─── Task data ───

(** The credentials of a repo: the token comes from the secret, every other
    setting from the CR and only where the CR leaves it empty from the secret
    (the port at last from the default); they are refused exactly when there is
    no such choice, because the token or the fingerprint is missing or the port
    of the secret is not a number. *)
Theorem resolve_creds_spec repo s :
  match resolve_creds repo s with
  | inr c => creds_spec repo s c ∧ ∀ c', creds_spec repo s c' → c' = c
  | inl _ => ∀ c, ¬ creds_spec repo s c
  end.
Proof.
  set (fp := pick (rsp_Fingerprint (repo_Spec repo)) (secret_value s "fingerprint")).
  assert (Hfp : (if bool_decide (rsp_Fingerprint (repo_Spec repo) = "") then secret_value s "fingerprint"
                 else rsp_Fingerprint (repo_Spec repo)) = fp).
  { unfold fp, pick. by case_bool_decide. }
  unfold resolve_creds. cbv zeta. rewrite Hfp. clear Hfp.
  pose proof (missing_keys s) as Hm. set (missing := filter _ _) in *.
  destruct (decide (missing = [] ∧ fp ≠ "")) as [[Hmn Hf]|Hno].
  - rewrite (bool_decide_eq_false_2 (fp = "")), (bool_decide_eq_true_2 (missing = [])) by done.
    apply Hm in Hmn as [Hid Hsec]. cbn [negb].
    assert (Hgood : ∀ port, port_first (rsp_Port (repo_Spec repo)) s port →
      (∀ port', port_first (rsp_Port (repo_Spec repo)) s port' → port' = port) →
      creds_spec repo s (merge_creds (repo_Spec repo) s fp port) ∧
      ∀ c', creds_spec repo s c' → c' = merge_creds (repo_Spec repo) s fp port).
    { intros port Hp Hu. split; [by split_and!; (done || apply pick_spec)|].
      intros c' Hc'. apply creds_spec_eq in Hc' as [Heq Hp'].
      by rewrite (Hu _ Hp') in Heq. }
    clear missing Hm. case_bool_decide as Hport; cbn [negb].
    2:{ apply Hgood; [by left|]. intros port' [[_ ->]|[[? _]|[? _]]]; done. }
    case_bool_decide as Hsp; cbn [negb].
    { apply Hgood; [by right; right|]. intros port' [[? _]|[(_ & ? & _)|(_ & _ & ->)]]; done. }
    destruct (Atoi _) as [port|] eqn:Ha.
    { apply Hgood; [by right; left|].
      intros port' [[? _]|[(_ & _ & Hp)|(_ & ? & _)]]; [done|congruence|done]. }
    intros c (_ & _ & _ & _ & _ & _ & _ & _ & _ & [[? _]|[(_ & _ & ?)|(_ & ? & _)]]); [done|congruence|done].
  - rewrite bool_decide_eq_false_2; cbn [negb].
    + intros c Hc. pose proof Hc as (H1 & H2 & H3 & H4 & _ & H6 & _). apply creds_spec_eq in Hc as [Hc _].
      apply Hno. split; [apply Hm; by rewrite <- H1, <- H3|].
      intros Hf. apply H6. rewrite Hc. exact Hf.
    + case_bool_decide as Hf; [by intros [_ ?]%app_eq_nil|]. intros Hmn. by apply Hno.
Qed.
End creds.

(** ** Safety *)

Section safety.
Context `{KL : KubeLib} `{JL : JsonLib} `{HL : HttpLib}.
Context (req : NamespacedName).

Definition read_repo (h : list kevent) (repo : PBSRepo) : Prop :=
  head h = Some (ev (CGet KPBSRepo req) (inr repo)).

───
─── Task data ───

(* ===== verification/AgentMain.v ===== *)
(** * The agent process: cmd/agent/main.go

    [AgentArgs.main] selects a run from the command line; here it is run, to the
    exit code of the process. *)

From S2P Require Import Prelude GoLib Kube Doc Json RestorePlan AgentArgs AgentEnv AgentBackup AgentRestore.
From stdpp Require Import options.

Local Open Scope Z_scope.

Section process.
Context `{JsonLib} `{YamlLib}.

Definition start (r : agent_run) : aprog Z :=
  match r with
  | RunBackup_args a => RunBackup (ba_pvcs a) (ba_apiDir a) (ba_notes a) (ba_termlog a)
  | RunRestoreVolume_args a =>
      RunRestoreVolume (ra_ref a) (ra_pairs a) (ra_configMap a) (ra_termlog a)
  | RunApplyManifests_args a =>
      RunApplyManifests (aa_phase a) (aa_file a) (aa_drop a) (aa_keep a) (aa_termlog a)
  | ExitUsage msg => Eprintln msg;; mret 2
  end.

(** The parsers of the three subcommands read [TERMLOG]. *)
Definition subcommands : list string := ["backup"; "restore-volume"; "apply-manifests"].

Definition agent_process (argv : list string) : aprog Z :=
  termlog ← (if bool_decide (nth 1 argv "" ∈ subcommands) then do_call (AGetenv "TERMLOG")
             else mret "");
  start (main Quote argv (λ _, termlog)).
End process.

───

For the data above, give the number of lines in which the word "Import" appears, and nothing more.

2